* **ASSIGNED TASK**
The line containing "if sel ==? CGU_CON2_DSP_CLKSEL_OSC" marks the end: quote every line from the start of the records below through it, word for word.
==============================
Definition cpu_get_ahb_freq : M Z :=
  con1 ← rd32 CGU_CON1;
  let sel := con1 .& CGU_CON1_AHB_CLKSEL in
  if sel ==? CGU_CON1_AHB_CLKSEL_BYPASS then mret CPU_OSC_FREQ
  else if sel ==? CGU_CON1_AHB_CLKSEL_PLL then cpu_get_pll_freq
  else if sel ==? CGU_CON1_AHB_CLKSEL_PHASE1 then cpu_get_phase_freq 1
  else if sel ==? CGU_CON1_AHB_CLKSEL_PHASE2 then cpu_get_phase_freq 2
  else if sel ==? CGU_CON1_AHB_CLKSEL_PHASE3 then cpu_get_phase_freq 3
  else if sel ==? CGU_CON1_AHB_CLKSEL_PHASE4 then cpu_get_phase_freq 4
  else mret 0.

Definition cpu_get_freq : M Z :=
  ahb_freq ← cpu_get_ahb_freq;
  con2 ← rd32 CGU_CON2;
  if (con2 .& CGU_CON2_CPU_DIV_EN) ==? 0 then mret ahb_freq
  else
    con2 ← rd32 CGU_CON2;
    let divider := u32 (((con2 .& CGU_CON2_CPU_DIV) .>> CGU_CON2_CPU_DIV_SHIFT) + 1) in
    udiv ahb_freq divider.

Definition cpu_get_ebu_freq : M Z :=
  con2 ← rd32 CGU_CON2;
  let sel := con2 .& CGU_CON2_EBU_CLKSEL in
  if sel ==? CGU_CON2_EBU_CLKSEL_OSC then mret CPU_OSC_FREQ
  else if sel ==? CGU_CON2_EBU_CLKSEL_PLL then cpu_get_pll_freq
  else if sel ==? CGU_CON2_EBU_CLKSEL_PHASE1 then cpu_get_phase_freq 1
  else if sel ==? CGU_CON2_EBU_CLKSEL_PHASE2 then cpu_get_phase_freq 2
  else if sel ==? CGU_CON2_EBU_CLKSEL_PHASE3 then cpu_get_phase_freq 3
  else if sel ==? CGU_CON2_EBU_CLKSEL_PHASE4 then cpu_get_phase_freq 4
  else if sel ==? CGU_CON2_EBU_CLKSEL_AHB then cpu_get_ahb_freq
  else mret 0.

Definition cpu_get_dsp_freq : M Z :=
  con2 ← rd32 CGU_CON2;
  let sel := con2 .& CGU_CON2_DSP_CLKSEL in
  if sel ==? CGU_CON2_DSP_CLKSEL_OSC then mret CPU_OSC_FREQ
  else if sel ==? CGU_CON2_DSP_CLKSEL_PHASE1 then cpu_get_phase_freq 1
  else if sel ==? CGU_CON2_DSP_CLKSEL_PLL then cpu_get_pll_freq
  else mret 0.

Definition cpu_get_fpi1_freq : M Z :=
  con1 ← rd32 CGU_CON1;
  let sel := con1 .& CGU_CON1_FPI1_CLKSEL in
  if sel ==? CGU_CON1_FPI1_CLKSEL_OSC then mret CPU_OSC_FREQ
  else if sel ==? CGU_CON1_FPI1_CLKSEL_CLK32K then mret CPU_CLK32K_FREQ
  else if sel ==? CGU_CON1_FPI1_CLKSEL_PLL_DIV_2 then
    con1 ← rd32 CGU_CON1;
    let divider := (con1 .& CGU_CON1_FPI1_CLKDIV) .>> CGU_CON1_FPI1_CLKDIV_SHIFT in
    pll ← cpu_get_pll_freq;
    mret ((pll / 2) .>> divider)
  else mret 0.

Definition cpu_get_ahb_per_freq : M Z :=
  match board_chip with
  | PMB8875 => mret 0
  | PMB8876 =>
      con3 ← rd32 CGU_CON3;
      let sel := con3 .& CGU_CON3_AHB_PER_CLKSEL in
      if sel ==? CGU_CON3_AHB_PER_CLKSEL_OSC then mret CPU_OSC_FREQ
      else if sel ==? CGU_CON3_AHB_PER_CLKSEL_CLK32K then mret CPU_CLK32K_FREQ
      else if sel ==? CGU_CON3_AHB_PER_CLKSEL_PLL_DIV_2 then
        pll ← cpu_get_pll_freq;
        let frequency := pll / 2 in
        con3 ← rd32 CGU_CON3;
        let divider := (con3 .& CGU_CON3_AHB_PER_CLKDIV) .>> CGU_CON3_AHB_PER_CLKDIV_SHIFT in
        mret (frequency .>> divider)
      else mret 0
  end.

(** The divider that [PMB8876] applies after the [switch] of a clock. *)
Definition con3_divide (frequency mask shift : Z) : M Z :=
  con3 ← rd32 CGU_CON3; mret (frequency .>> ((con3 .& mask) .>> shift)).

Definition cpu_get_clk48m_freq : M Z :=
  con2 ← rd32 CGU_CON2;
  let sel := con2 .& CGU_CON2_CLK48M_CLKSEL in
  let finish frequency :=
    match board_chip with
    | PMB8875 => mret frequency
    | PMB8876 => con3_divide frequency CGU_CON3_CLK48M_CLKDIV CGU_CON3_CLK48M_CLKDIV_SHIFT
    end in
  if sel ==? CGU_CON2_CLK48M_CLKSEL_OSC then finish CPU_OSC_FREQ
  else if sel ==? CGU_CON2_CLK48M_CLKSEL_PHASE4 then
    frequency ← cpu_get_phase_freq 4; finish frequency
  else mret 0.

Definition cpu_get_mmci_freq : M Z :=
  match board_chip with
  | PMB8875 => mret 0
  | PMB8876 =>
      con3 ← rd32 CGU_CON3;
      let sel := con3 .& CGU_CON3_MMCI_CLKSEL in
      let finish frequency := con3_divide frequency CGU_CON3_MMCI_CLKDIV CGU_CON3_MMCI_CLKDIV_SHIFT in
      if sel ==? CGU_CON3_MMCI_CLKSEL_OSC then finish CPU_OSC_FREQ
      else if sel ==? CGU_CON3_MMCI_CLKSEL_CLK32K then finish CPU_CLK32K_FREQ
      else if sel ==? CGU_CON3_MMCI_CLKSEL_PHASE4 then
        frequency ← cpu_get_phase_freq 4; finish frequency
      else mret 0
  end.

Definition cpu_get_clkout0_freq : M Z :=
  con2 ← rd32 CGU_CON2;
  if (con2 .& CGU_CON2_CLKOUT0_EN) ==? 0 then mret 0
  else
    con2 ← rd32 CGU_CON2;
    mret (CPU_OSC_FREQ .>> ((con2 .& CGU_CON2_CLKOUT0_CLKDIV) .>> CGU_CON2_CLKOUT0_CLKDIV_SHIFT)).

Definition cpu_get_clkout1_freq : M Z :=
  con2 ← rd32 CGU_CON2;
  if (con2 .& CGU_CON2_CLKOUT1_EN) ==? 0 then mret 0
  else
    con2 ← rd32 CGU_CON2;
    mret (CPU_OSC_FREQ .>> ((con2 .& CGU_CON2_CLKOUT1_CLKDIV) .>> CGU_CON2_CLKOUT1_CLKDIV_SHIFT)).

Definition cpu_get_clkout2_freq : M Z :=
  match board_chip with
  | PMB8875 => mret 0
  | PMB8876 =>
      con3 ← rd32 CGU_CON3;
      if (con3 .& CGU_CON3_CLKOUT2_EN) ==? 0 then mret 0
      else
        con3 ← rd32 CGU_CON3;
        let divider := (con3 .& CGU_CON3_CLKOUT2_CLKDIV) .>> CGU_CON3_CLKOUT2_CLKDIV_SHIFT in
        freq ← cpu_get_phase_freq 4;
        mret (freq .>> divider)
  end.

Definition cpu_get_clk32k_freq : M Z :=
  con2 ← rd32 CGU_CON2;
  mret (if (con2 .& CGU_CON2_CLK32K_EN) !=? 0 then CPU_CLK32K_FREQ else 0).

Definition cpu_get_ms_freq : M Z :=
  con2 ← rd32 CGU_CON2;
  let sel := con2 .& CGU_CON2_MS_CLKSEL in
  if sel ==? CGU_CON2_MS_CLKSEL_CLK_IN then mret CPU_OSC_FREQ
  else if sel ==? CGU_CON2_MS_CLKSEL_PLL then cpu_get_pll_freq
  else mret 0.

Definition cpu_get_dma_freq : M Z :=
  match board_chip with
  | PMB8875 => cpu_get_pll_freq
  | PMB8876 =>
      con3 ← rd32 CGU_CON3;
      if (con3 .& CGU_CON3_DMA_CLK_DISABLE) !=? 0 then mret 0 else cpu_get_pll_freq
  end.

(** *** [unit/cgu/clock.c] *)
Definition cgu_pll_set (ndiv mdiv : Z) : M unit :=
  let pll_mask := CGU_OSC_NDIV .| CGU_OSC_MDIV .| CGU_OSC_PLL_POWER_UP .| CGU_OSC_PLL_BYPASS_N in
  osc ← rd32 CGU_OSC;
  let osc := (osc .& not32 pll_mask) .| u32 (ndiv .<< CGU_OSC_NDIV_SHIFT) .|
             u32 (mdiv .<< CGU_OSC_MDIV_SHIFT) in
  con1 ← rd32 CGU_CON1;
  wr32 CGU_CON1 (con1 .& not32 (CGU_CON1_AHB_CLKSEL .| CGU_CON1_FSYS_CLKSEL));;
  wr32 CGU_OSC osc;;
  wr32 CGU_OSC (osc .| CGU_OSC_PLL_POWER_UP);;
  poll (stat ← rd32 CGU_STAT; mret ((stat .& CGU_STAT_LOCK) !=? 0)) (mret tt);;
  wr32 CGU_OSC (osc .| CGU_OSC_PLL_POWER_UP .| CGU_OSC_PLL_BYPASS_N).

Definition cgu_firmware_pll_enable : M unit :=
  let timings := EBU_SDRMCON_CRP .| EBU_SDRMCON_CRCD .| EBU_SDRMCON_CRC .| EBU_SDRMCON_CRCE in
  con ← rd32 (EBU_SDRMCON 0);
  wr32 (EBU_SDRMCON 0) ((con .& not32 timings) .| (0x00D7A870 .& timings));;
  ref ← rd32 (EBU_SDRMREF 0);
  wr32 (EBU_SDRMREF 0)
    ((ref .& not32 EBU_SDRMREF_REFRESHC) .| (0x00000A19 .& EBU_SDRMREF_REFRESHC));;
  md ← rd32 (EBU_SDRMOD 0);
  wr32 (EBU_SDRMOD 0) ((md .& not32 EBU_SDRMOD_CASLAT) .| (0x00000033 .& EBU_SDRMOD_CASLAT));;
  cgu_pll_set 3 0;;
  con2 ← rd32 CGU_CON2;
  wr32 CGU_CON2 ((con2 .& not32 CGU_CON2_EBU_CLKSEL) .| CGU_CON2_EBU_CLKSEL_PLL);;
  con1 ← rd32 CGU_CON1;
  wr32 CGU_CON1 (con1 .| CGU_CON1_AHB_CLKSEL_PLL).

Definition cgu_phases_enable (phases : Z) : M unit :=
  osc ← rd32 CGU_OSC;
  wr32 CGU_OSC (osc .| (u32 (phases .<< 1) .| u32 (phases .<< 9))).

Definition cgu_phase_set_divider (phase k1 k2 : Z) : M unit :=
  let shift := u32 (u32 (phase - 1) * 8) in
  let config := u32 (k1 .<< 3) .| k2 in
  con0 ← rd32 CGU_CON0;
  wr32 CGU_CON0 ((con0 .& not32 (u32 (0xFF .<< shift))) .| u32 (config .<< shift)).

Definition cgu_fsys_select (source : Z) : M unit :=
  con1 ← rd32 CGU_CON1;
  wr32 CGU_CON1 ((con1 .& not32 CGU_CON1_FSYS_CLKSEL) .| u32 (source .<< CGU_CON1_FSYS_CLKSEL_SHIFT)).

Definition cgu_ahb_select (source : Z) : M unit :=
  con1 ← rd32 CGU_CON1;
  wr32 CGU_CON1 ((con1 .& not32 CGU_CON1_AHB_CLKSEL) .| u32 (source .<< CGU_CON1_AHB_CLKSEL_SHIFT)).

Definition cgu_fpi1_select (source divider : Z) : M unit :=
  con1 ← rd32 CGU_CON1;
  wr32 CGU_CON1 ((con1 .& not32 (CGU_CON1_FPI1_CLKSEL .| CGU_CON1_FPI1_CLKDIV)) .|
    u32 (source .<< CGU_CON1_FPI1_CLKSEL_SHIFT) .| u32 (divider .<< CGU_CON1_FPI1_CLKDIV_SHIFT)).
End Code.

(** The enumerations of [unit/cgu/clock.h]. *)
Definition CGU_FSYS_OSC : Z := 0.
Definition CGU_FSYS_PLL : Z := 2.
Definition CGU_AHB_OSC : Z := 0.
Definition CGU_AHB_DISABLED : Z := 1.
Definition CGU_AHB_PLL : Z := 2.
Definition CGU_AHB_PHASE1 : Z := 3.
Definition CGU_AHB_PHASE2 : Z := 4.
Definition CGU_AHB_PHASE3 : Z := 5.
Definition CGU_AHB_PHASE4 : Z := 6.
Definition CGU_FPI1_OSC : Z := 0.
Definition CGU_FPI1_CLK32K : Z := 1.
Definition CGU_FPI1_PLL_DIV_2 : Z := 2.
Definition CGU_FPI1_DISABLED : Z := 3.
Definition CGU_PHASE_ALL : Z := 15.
==============================
* **TASK SOLUTION**
Definition cpu_get_ahb_freq : M Z :=
  con1 ← rd32 CGU_CON1;
  let sel := con1 .& CGU_CON1_AHB_CLKSEL in
  if sel ==? CGU_CON1_AHB_CLKSEL_BYPASS then mret CPU_OSC_FREQ
  else if sel ==? CGU_CON1_AHB_CLKSEL_PLL then cpu_get_pll_freq
  else if sel ==? CGU_CON1_AHB_CLKSEL_PHASE1 then cpu_get_phase_freq 1
  else if sel ==? CGU_CON1_AHB_CLKSEL_PHASE2 then cpu_get_phase_freq 2
  else if sel ==? CGU_CON1_AHB_CLKSEL_PHASE3 then cpu_get_phase_freq 3
  else if sel ==? CGU_CON1_AHB_CLKSEL_PHASE4 then cpu_get_phase_freq 4
  else mret 0.

Definition cpu_get_freq : M Z :=
  ahb_freq ← cpu_get_ahb_freq;
  con2 ← rd32 CGU_CON2;
  if (con2 .& CGU_CON2_CPU_DIV_EN) ==? 0 then mret ahb_freq
  else
    con2 ← rd32 CGU_CON2;
    let divider := u32 (((con2 .& CGU_CON2_CPU_DIV) .>> CGU_CON2_CPU_DIV_SHIFT) + 1) in
    udiv ahb_freq divider.

Definition cpu_get_ebu_freq : M Z :=
  con2 ← rd32 CGU_CON2;
  let sel := con2 .& CGU_CON2_EBU_CLKSEL in
  if sel ==? CGU_CON2_EBU_CLKSEL_OSC then mret CPU_OSC_FREQ
  else if sel ==? CGU_CON2_EBU_CLKSEL_PLL then cpu_get_pll_freq
  else if sel ==? CGU_CON2_EBU_CLKSEL_PHASE1 then cpu_get_phase_freq 1
  else if sel ==? CGU_CON2_EBU_CLKSEL_PHASE2 then cpu_get_phase_freq 2
  else if sel ==? CGU_CON2_EBU_CLKSEL_PHASE3 then cpu_get_phase_freq 3
  else if sel ==? CGU_CON2_EBU_CLKSEL_PHASE4 then cpu_get_phase_freq 4
  else if sel ==? CGU_CON2_EBU_CLKSEL_AHB then cpu_get_ahb_freq
  else mret 0.

Definition cpu_get_dsp_freq : M Z :=
  con2 ← rd32 CGU_CON2;
  let sel := con2 .& CGU_CON2_DSP_CLKSEL in
  if sel ==? CGU_CON2_DSP_CLKSEL_OSC then mret CPU_OSC_FREQ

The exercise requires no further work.